» EXERCISE PROMPT:
Of the entries below, return exactly those lines that fall between the one containing "None => store None" and the one containing "Definition aof_client_id : Z := u64_max.", the two end lines included.

---------- RECORDS FOR PROCESSING ----------

(* ===== verification/Sessions.v ===== *)
(** * Session queues (src/pubsub.hpp, src/pubsub.cpp, src/replication.hpp,
    src/replication.cpp)

    The two queues between the command processor and the connection threads:
    a pub/sub session with its notification descriptor, and a replica session
    that is closed when its connection fails.  Every operation runs under the
    session's mutex, so an operation is one step. *)

From stdpp Require Import base option list strings relations.
From Stdlib Require Import ZArith Lia.
From S2P Require Import Prelude Environment.

(** ** Pub/sub sessions *)

Record PubSubFrame := mkPubSubFrame { frame_payload : string }.

(** [notified] is the state of the [eventfd]: its counter is not zero, that
    is, [poll] reports the descriptor readable. *)
Record PubSubSession := mkPubSubSession {
  pending_frames : list PubSubFrame;
  notified : bool;
}.

(** [PubSubSession::create] after a successful [eventfd(0, ...)]. *)
Definition create_session : PubSubSession := mkPubSubSession [] false.

Section PubSub.
Context `{Kernel}.

(** The retry loop of [enqueue] around [write(_notification_fd, ...)]: the
    error if there is one, and the number of system calls made so far.  [None]
    only when the call keeps being interrupted. *)
Fixpoint notify_loop (fuel calls : nat) : option (option string * nat) :=
  match fuel with
  | O => None
  | S fuel' =>
      match sys_write calls 8 with
      | Completed 8 | WouldBlock => Some (None, S calls)
      | Interrupted => notify_loop fuel' (S calls)
      | Completed _ => Some (Some stale_errno, S calls)
      | IoError message => Some (Some message, S calls)
      end
  end.

Definition pubsub_enqueue (frame : PubSubFrame) (session : PubSubSession) (calls : nat)
    : option (expected unit string * PubSubSession * nat) :=
  let notification_needed := (length (pending_frames session) =? 0)%nat in
  let pushed := mkPubSubSession (pending_frames session ++ [frame]) (notified session) in
  if negb notification_needed then Some (Expected tt, pushed, calls) else
  '(error, calls) ← notify_loop (S eintr_limit) calls;
  match error with
  | None => Some (Expected tt, mkPubSubSession (pending_frames pushed) true, calls)
  | Some message =>
      Some (Unexpected ("Failed to notify Pub/Sub connection: " +:+ message),
            mkPubSubSession (removelast (pending_frames pushed)) (notified session), calls)
  end.

(** The retry loop of [clear_notification]. *)
Fixpoint clear_loop (fuel calls : nat) : option (option string * nat) :=
  match fuel with
  | O => None
  | S fuel' =>
      match sys_read calls with
      | Completed 8 | WouldBlock => Some (None, S calls)
      | Interrupted => clear_loop fuel' (S calls)
      | Completed _ => Some (Some stale_errno, S calls)
      | IoError message => Some (Some message, S calls)
      end
  end.

(** A read that succeeds, or that finds the counter at zero, leaves it there. *)
Definition clear_notification (session : PubSubSession) (calls : nat)
    : option (expected unit string * PubSubSession * nat) :=
  '(error, calls) ← clear_loop (S eintr_limit) calls;
  match error with
  | None => Some (Expected tt, mkPubSubSession (pending_frames session) false, calls)
  | Some message =>
      Some (Unexpected ("Failed to clear Pub/Sub notification: " +:+ message), session, calls)
  end.

(** Both loops end: a call is interrupted boundedly often. *)
Lemma eintr_loop_total `{!KernelLaws} calls :
  (exists r, notify_loop (S eintr_limit) calls = Some r) /\
  (exists r, clear_loop (S eintr_limit) calls = Some r).
Proof.
  destruct (eintr_bounded calls) as (k & Hk & Hr & Hw). specialize (Hw 8%nat).
  revert Hk. generalize eintr_limit. revert calls Hr Hw.
  induction k as [|k IH]; intros calls Hr Hw n Hk.
  - rewrite Nat.add_0_r in Hr, Hw. cbn [notify_loop clear_loop].
    split; repeat (case_match; try done); eauto.
  - destruct n as [|n]; [lia|].
    rewrite <- Nat.add_succ_comm in Hr, Hw.
    destruct (IH (S calls) Hr Hw n ltac:(lia)) as [IHw IHr].
    split; [cbn [notify_loop]|cbn [clear_loop]];
      repeat (case_match; try done); eauto.
Qed.

End PubSub.

Definition pop_frame (session : PubSubSession) : option PubSubFrame * PubSubSession :=
  match pending_frames session with
  | [] => (None, session)
  | frame :: frames => (Some frame, mkPubSubSession frames (notified session))
  end.

(** ** Replica sessions *)

Record ReplicationFrame := mkReplicationFrame {
  payload : string;
  ending_offset : Z;
}.

Record ReplicaSession := mkReplicaSession {
  session_client_id : Z;
  starting_offset : Z;
  replica_frames : list ReplicationFrame;
  closed : bool;
}.

Definition new_replica_session (client_id offset : Z) : ReplicaSession :=
  mkReplicaSession client_id offset [] false.

Definition replica_enqueue (frame : ReplicationFrame) (session : ReplicaSession)
    : ReplicaSession :=
  if closed session then session else
  mkReplicaSession (session_client_id session) (starting_offset session)
    (replica_frames session ++ [frame]) (closed session).

(** [wait_for_frame] once its wait is over: [None] means that it still waits. *)
Definition wait_for_frame (stop_requested : bool) (session : ReplicaSession)
    : option (option ReplicationFrame * ReplicaSession) :=
  if stop_requested || closed session then Some (None, session) else
  match replica_frames session with
  | [] => None
  | frame :: frames =>
      Some (Some frame, mkReplicaSession (session_client_id session)
                          (starting_offset session) frames false)
  end.

Definition close_session (session : ReplicaSession) : ReplicaSession :=
  mkReplicaSession (session_client_id session) (starting_offset session)
    (replica_frames session) true.

(** ** No lost wake-ups

    The processor thread enqueues; the connection thread clears the
    notification, then pops until the queue is empty, then polls again. *)

Inductive consumer_phase := Polling | Draining.

Section Wakeups.
Context `{Kernel}.

(** The shared session, what the connection thread is doing, and the frames it
    has taken so far. *)
Record Exchange := mkExchange {
  session : PubSubSession;
  phase : consumer_phase;
  accepted : list PubSubFrame;
  delivered : list PubSubFrame;
}.

Inductive exchange_step : Exchange -> Exchange -> Prop :=
| step_enqueued frame s s' p acc del calls calls' :
    pubsub_enqueue frame s calls = Some (Expected tt, s', calls') ->
    exchange_step (mkExchange s p acc del) (mkExchange s' p (acc ++ [frame]) del)
| step_refused frame s s' p acc del calls calls' message :
    pubsub_enqueue frame s calls = Some (Unexpected message, s', calls') ->
    exchange_step (mkExchange s p acc del) (mkExchange s' p acc del)
| step_clear s s' acc del p calls calls' :
    clear_notification s calls = Some (Expected tt, s', calls') ->
    exchange_step (mkExchange s p acc del) (mkExchange s' Draining acc del)
| step_pop s s' frame acc del :
    pop_frame s = (Some frame, s') ->
    exchange_step (mkExchange s Draining acc del)
      (mkExchange s' Draining acc (del ++ [frame]))
| step_drained s acc del :
    pop_frame s = (None, s) ->
    exchange_step (mkExchange s Draining acc del) (mkExchange s Polling acc del).

Definition initial_exchange : Exchange := mkExchange create_session Polling [] [].

(** Accepted frames are delivered or queued, in order, and a queued frame is
    announced unless the consumer is already draining. *)
Definition exchange_inv (x : Exchange) : Prop :=
  accepted x = delivered x ++ pending_frames (session x) /\
  (phase x = Polling -> pending_frames (session x) <> [] -> notified (session x) = true).

Lemma pubsub_enqueue_spec frame s calls r s' calls' :
  pubsub_enqueue frame s calls = Some (r, s', calls') ->
  match r with
  | Expected _ =>
      pending_frames s' = pending_frames s ++ [frame] /\
      notified s' = (if (length (pending_frames s) =? 0)%nat then true else notified s)
  | Unexpected _ => s' = s
  end.
Proof.
  unfold pubsub_enqueue. destruct (length (pending_frames s) =? 0)%nat eqn:Hl; simpl.
  - intros ([[message|] c] & _ & Hr)%bind_Some; simplify_eq/=; [|done].
    rewrite removelast_last. by destruct s.
  - by intros [= <- <- <-].
Qed.

Lemma exchange_inv_step x y : exchange_inv x -> exchange_step x y -> exchange_inv y.
Proof.
  intros [Hacc Hnot] Hstep. unfold exchange_inv.
  destruct Hstep as [frame s s' p acc del c c' He|frame s s' p acc del c c' m He
    |s s' acc del p c c' He|s s' frame acc del Hp|s acc del Hp]; simpl in *.
  - apply pubsub_enqueue_spec in He as [-> ->]. rewrite Hacc, app_assoc. split; [done|].
    intros Hph _. destruct (pending_frames s); simpl; [done|]. by apply Hnot.
  - apply pubsub_enqueue_spec in He as ->. done.
  - unfold clear_notification in He. apply bind_Some in He as ([[m|] ?] & _ & He);
      simplify_eq/=. done.
  - unfold pop_frame in Hp. destruct (pending_frames s) as [|f fs] eqn:Hf; simplify_eq/=.
    by rewrite <- app_assoc.
  - unfold pop_frame in Hp. destruct (pending_frames s) eqn:Hf; [|done]. done.
Qed.

(** C34: no wake-up and no frame is lost between the processor and a
    subscriber's connection, whatever the interleaving: the frames accepted by
    [enqueue] are, in order, those already delivered followed by those still
    queued, and whenever the connection thread goes back to [poll] with a
    frame still queued its descriptor is readable. *)
Theorem pubsub_no_lost_frames (x : Exchange) :
  rtc exchange_step initial_exchange x ->
  accepted x = delivered x ++ pending_frames (session x) /\
  (phase x = Polling -> notified (session x) = false -> delivered x = accepted x).
Proof.
  intros Hrtc.
  assert (exchange_inv x) as [Hacc Hnot].
  { revert Hrtc. apply (rtc_ind_r (fun y => exchange_inv y) initial_exchange).
    - done.
    - intros y z _ Hs Hy. by eapply exchange_inv_step. }
  split; [done|]. intros Hph Hn. rewrite Hacc.
  destruct (pending_frames (session x)) eqn:Hp; [by rewrite app_nil_r|].
  rewrite Hnot in Hn; congruence.
Qed.
End Wakeups.

(** A subscriber that is polling while two frames arrive, then drains one. *)
Lemma pubsub_no_lost_frames_witness :
  let a := mkPubSubFrame "a" in
  let b := mkPubSubFrame "b" in
  accepted (mkExchange (mkPubSubSession [b] false) Draining [a; b] [a]) =
  delivered (mkExchange (mkPubSubSession [b] false) Draining [a; b] [a]) ++ [b].
Proof.
  intros a b.
  apply (@pubsub_no_lost_frames perfect_kernel
    (mkExchange (mkPubSubSession [b] false) Draining [a; b] [a])).
  apply (rtc_l _ _ (mkExchange (mkPubSubSession [a] true) Polling [a] [])).
  { by apply (@step_enqueued perfect_kernel a create_session _ Polling [] [] 0 1). }
  apply (rtc_l _ _ (mkExchange (mkPubSubSession [a; b] true) Polling [a; b] [])).
  { by apply (@step_enqueued perfect_kernel b _ _ Polling [a] [] 1 1). }
  apply (rtc_l _ _ (mkExchange (mkPubSubSession [a; b] false) Draining [a; b] [])).
  { by apply (@step_clear perfect_kernel _ _ [a; b] [] Polling 1 2). }
  apply rtc_once. by apply (@step_pop perfect_kernel _ _ a [a; b] []).
Defined.
(** The part of [process_task] after its guards: commands that neither block
    nor wait. *)
Definition process_direct (task : Task) (transaction_is_active : bool) : P unit :=
  let command := task_command task in
  let write_command := negb transaction_is_active && is_write_command command in
  replicate ← gets (fun s => bool_decide (role (_replication_state s) = MASTER) &&
                             bool_decide (source task = CLIENT) && write_command);
  persist ← gets (fun s => bool_decide (is_Some (_aof_file s)) &&
                           bool_decide (source task <> AOF) && write_command);
  r ← process_command (client_id task) command (source task);
  let command_succeeded := negb (response_is_error r) in
  r ← (if (replicate || persist) && write_modified_database command r then
         let data := serialize_command (normalize_replication_command command r) in
         result ← (if persist : bool then append_aof data else mret (Expected tt));
         let r := match result with Unexpected e => misconf e | Expected _ => r end in
         (if replicate && negb (response_is_error r)
          then append_client_replication_frame (client_id task) data else mret tt);;
         mret r
       else mret r);
  (if bool_decide (source task = FROM_MASTER) && command_succeeded
   then modify (fun s => let rs := _replication_state s in
          set_replication_state (mkReplicationState (role rs) (replication_id rs)
            (wrap_u64 (offset rs + replication_bytes task))) s)
   else mret tt);;
  subscribed ← gets (fun s => is_subscribed s (client_id task));
  let already_queued := match r with NoResponse => true | _ => false end in
  r ← (if bool_decide (source task = CLIENT) && subscribed && negb already_queued
       then route_pubsub_response (client_id task) r else mret r);
  respond task r.

Definition process_task (task : Task) : P unit :=
  let command := task_command task in
  let from_client := bool_decide (source task = CLIENT) in
  authenticated ← gets (fun s => is_authenticated s (client_id task));
  subscribed ← gets (fun s => is_subscribed s (client_id task));
  if from_client && negb (is_named command "AUTH") && negb authenticated then
    r ← (if subscribed : bool then route_pubsub_response (client_id task) noauth else mret noauth);
    respond task r
  else if from_client && subscribed && negb (is_named command "SUBSCRIBE" ||
            is_named command "UNSUBSCRIBE" || is_named command "PING") then
    r ← route_pubsub_response (client_id task) (subscribed_error command);
    respond task r
  else
  r ← gets (fun s => role (_replication_state s));
  transaction ← gets (fun s => _transactions s !! client_id task);
  if bool_decide (r = REPLICA) && from_client && is_write_command command then
    match transaction with
    | Some t => modify (fun s => set_transactions
        (<[client_id task := mkTransactionState (queued_commands t) true]> (_transactions s)) s)
    | None => mret tt
    end;;
    respond task readonly_error
  else
  let active := bool_decide (is_Some transaction) in
  if is_named command "BLPOP" && negb active then process_blpop task else
  if is_named command "XREAD" && negb active then process_xread task else
  if is_named command "WAIT" && negb active then process_wait task else
  process_direct task active.

Definition process_replica_registration (client_id : Z) (registration : nat) : P unit :=
  fun s =>
    let rs := _replication_state s in
    let address := fresh (dom (replica_heap s) ∪ list_to_set (_replica_sessions s)) in
    complete registration
      (Registered (mkReplicaRegistration (replication_id rs) (offset rs) address))
      (set_replica_sessions (_replica_sessions s ++ [address])
        (set_replica_heap
          (<[address := new_replica_session client_id (offset rs)]> (replica_heap s)) s)).

Definition process_replication_state_installation (id : string) (off : Z) (completion : nat)
    : P unit :=
  modify (fun s => set_replication_state
    (mkReplicationState (role (_replication_state s)) id off) s);;
  complete completion Done.

Definition process_replication_offset_request (completion : nat) : P unit :=
  off ← gets (fun s => offset (_replication_state s));
  complete completion (OffsetReported off).

Definition process_replica_acknowledgement (client_id off : Z) (completion : nat) : P unit :=
  modify (fun s => let acks := _replica_acknowledged_offsets s in
    set_replica_acknowledged_offsets
      (<[client_id := Z.max (default 0 (acks !! client_id)) off]> acks) s);;
  complete completion Done.

(** One iteration of the loop of [process_rdb_load]. *)
Definition load_entry (unix_now : Z) (entry : StringEntry) : P unit :=
  let store expiry := try_database (fun db =>
    db ← set (rdb_key entry) (rdb_value entry) expiry db; Some (tt, db)) in
  match expires_at_unix_ms entry with
  | None => store None
  | Some t =>
      if (unix_now <? 0) || (t <=? unix_now) then mret tt
      else store (Some (Z.min (t - unix_now) i64_max))
  end.

Definition process_rdb_load (entries : list StringEntry) (completion : nat) : P unit :=
  unix_now ← on_database system_now_ms;
  forM_ entries (load_entry unix_now);;
  complete completion Done.

Definition aof_client_id : Z := u64_max.

Definition forget_transaction (client_id : Z) : P unit :=
  modify (fun s => set_transactions (delete client_id (_transactions s)) s);;
  modify (fun s => set_watched_keys (delete client_id (_watched_keys s)) s).

(** The replay loop: the error that stops it, if any. *)
Fixpoint replay_commands (commands : list Command) : P (option string) :=
  match commands with
  | [] => mret None
  | command :: rest =>
      r ← process_command aof_client_id command AOF;
      match r with
      | SimpleError e => mret (Some e)
      | _ => replay_commands rest
      end
  end.

Definition process_aof_initialization (file : AppendOnlyFile) (commands : list Command)
    (completion : nat) : P unit :=
  error ← replay_commands commands;
  match error with
  | Some e =>
      forget_transaction aof_client_id;;
      complete completion (AofInitialized (Unexpected ("Failed to replay AOF command: " +:+ e)))
  | None =>
      transaction ← gets (fun s => _transactions s !! aof_client_id);
      forget_transaction aof_client_id;;
      match transaction with
      | Some _ => complete completion (AofInitialized (Unexpected
          "AOF file ended before its transaction was completed"))
      | None =>
          modify (set_aof_file (Some file));;
          complete completion (AofInitialized (Expected tt))
      end
  end.

Definition process_client_registration (client_id : Z) (session : nat) (completion : nat)
    : P unit :=
  modify (fun s => set_clients (<[client_id :=
    mkClientState (no_password (_default_user s)) session]> (_clients s)) s);;
  complete completion Done.

(** The lambda [cancel] on one queue: what stays. *)
Definition cancel {A} (task_of : A -> Task) (client : Z) (pending : list A) : P (list A) :=
  keepM (fun p =>
    if negb (client_id (task_of p) =? client) then mret true else
    respond (task_of p) NoResponse;; mret false) pending.

Definition cancel_pending_commands (client : Z) : P unit :=
  pops ← gets _pending_list_pops;
  pops ← cancel pop_task client pops;
  modify (set_pending_list_pops pops);;
  reads ← gets _pending_stream_reads;
  reads ← cancel read_task client reads;
  modify (set_pending_stream_reads reads);;
  waits ← gets _pending_waits;
  waits ← cancel wait_task client waits;
  modify (set_pending_waits waits).

(** The loop of [process_client_unregistration] over the channels. *)
Definition drop_subscriber (client_id : Z) (channel : string) : P unit :=
  modify (fun s =>
    match _channel_subscribers s !! channel with
    | None => s
    | Some subscribers => set_channel_subscribers
        (store_subscribers channel (subscribers ∖ {[ client_id ]}) (_channel_subscribers s)) s
    end).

----------

» TASK OUTPUT:
  | None => store None
  | Some t =>
      if (unix_now <? 0) || (t <=? unix_now) then mret tt
      else store (Some (Z.min (t - unix_now) i64_max))
  end.

Definition process_rdb_load (entries : list StringEntry) (completion : nat) : P unit :=
  unix_now ← on_database system_now_ms;
  forM_ entries (load_entry unix_now);;
  complete completion Done.

Definition aof_client_id : Z := u64_max.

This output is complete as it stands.